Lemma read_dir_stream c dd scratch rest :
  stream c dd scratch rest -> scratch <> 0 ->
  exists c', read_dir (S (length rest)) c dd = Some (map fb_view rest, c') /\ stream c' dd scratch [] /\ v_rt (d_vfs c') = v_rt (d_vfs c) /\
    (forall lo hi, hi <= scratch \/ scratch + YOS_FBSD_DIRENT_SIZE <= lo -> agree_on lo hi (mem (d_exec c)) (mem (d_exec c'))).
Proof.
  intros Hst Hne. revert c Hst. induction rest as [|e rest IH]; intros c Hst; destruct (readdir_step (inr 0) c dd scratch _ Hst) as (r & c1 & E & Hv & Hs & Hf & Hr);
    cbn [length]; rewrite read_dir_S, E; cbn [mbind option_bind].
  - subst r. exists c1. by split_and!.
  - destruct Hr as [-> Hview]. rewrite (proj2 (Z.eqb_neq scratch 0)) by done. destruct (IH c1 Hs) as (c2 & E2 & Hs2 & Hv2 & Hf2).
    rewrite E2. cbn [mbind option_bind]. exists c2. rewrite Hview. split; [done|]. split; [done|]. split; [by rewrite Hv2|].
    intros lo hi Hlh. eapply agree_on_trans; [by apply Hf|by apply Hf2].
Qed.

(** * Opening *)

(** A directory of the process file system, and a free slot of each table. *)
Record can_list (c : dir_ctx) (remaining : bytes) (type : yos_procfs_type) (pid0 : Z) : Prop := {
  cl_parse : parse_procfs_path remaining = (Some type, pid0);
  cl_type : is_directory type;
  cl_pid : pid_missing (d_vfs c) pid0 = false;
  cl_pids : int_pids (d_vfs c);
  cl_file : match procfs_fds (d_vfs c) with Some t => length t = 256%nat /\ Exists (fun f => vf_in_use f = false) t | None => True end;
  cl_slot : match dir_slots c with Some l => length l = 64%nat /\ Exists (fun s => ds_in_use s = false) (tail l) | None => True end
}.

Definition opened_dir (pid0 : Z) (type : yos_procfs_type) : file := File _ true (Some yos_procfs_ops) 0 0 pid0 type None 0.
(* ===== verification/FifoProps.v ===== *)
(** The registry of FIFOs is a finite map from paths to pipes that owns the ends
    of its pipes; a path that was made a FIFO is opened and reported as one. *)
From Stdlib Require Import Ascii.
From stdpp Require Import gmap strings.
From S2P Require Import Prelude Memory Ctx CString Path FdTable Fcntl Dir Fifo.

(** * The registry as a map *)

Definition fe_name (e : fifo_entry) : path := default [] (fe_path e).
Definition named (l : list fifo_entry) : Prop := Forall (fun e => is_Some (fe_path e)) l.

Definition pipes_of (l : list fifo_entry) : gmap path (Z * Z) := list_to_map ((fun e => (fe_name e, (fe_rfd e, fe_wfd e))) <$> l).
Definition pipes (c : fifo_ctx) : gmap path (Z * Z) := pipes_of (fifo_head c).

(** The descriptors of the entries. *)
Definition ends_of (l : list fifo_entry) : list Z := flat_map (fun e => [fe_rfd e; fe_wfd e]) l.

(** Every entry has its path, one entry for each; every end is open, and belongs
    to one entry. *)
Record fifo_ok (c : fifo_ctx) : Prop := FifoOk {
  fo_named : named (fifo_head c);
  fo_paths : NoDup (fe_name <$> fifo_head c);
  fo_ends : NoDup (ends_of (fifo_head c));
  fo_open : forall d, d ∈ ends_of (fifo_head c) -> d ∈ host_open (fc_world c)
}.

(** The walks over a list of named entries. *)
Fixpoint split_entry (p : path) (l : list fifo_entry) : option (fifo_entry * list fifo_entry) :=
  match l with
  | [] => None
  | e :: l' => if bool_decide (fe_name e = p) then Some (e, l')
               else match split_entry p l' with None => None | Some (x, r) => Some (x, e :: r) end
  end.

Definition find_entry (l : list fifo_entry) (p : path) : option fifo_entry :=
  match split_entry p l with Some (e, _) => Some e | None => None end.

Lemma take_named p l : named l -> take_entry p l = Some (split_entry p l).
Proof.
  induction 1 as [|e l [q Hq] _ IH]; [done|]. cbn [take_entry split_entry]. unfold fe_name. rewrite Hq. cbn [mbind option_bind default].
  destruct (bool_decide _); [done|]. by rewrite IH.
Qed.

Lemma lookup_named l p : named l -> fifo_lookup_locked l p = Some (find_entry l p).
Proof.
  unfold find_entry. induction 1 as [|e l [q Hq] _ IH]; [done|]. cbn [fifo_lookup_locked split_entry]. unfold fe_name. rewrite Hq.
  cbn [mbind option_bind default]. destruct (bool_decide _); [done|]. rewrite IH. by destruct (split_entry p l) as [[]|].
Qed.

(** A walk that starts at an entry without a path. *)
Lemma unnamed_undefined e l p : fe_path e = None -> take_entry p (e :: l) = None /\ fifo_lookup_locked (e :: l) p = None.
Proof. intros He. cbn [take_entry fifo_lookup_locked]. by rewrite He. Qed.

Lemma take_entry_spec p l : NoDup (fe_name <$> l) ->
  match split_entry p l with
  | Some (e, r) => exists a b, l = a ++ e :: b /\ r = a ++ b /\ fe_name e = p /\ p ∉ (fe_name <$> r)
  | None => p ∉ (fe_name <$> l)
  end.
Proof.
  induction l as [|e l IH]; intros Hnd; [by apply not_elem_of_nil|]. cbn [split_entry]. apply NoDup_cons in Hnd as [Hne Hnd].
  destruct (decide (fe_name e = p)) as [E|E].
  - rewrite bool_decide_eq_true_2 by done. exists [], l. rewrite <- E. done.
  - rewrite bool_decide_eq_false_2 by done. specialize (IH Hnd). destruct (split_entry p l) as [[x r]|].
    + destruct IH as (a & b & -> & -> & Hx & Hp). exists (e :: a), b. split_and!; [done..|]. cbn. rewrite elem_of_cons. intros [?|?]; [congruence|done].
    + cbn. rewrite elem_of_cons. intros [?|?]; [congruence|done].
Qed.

INSTRUCTIONS FOR THE TASK:
The listing above holds a line with "stream c dd scratch rest -> scratch <> 0 ->" and a line with "- subst r. exists c1. by split_and!.". Print the stretch from the first through the second, exactly and alone.

TASK OUTPUT:
  stream c dd scratch rest -> scratch <> 0 ->
  exists c', read_dir (S (length rest)) c dd = Some (map fb_view rest, c') /\ stream c' dd scratch [] /\ v_rt (d_vfs c') = v_rt (d_vfs c) /\
    (forall lo hi, hi <= scratch \/ scratch + YOS_FBSD_DIRENT_SIZE <= lo -> agree_on lo hi (mem (d_exec c)) (mem (d_exec c'))).
Proof.
  intros Hst Hne. revert c Hst. induction rest as [|e rest IH]; intros c Hst; destruct (readdir_step (inr 0) c dd scratch _ Hst) as (r & c1 & E & Hv & Hs & Hf & Hr);
    cbn [length]; rewrite read_dir_S, E; cbn [mbind option_bind].
  - subst r. exists c1. by split_and!.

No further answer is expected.